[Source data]
== == ==
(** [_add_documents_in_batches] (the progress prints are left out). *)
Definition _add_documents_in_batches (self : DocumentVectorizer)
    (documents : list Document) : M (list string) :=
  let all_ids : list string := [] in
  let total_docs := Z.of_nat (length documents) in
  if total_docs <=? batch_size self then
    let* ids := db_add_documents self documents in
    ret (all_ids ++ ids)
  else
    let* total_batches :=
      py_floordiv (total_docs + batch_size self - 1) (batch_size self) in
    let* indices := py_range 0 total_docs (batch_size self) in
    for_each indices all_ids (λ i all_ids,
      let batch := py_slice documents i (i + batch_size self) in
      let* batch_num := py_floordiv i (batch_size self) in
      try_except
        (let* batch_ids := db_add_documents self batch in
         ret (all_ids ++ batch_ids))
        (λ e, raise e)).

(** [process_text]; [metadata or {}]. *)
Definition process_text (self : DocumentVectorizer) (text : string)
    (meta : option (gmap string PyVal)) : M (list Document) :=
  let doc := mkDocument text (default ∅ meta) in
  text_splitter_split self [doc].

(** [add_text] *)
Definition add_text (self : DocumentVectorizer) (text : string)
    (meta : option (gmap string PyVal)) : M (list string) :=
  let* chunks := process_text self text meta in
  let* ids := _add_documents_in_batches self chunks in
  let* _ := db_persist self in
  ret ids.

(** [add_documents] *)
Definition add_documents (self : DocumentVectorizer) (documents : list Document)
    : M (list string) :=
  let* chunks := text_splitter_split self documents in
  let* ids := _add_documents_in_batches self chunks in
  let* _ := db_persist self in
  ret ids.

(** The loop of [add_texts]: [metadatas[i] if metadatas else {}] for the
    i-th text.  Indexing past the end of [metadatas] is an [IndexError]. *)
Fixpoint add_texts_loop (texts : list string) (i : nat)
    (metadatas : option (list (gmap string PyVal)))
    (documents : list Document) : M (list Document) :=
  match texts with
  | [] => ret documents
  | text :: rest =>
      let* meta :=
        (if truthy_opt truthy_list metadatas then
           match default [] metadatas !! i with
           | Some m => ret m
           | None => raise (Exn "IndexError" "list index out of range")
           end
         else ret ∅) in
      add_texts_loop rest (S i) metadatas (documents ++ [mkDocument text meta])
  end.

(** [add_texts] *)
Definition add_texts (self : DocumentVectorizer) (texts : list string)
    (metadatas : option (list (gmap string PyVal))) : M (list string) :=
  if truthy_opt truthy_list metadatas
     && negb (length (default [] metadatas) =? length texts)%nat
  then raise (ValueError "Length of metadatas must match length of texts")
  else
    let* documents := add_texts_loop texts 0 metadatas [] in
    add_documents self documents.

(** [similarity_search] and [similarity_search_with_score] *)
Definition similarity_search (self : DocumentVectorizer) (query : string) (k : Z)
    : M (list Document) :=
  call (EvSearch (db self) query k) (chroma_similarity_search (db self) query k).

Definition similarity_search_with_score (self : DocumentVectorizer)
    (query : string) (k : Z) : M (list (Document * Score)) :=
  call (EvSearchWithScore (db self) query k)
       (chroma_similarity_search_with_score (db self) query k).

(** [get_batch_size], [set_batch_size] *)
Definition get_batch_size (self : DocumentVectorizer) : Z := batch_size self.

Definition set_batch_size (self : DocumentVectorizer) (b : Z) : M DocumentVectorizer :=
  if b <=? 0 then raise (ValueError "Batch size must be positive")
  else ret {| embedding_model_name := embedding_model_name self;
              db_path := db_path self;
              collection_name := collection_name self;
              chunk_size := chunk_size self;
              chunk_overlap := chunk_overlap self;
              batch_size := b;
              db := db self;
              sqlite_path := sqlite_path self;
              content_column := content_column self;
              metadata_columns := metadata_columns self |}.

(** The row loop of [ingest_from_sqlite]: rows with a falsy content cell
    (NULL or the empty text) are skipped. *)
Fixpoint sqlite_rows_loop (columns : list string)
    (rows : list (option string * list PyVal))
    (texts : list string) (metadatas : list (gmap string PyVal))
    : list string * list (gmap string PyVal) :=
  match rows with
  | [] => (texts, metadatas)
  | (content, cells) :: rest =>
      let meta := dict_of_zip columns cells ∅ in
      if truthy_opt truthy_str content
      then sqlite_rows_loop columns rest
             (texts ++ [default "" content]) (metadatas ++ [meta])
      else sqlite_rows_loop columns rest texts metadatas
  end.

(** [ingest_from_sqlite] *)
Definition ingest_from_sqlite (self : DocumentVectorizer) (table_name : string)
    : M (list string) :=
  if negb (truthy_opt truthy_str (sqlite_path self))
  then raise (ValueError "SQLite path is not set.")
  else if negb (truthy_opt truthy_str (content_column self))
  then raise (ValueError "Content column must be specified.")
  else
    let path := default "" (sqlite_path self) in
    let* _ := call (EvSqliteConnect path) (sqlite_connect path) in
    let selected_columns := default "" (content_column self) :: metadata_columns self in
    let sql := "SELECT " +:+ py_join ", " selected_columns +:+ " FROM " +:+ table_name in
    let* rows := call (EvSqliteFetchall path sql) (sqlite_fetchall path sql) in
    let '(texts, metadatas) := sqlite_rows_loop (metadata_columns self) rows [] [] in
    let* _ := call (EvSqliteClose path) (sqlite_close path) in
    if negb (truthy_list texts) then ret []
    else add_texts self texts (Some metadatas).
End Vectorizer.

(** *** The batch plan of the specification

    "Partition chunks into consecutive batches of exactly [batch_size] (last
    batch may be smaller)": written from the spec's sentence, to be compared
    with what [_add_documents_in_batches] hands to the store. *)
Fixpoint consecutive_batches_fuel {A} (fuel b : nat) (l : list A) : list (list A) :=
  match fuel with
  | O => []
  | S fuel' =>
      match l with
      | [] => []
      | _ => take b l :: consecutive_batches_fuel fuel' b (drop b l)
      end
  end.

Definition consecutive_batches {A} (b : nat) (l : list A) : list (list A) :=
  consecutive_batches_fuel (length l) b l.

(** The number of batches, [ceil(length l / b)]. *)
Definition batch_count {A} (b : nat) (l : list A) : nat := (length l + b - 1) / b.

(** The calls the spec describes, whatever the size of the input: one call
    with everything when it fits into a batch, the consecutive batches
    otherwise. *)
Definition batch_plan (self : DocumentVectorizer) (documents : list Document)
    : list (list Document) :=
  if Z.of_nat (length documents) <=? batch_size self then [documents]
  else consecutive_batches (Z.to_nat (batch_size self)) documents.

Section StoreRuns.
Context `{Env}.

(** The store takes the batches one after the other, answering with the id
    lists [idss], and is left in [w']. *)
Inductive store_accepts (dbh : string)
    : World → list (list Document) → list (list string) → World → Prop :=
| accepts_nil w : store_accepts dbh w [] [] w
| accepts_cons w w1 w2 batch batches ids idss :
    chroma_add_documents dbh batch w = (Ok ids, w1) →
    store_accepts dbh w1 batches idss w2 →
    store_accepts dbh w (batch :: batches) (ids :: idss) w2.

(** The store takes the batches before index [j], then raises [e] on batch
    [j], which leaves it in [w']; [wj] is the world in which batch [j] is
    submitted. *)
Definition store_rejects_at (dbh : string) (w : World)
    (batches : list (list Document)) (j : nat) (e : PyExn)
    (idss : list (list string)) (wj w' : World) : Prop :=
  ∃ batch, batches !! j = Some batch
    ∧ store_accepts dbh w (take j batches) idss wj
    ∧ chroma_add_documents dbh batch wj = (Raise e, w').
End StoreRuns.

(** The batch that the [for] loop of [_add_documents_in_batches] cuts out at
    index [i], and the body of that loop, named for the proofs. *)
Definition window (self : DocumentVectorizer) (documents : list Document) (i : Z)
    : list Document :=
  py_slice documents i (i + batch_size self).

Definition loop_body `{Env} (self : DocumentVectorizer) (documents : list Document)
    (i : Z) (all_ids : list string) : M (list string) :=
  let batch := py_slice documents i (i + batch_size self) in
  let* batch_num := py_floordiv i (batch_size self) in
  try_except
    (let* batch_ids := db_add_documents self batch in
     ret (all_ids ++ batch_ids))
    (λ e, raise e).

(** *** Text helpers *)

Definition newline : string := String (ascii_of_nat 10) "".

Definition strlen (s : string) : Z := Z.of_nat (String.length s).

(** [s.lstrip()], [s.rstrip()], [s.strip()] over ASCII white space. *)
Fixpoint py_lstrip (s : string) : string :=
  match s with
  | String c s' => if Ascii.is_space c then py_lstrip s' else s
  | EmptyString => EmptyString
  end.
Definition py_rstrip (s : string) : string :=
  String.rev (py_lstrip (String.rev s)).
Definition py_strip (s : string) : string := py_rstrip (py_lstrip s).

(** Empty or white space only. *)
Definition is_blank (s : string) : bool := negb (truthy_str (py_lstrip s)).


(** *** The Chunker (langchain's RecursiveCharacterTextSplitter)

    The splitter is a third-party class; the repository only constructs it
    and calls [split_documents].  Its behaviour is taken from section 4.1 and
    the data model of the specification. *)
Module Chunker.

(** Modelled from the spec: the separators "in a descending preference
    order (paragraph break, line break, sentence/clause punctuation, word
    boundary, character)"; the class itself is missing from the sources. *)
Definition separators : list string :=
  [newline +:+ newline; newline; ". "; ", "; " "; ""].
== == ==
EXERCISE INSTRUCTIONS – For every line in the data above that has the string "newline", return that line.

ANSWER TO THE EXERCISE –
Definition newline : string := String (ascii_of_nat 10) "".
  [newline +:+ newline; newline; ". "; ", "; " "; ""].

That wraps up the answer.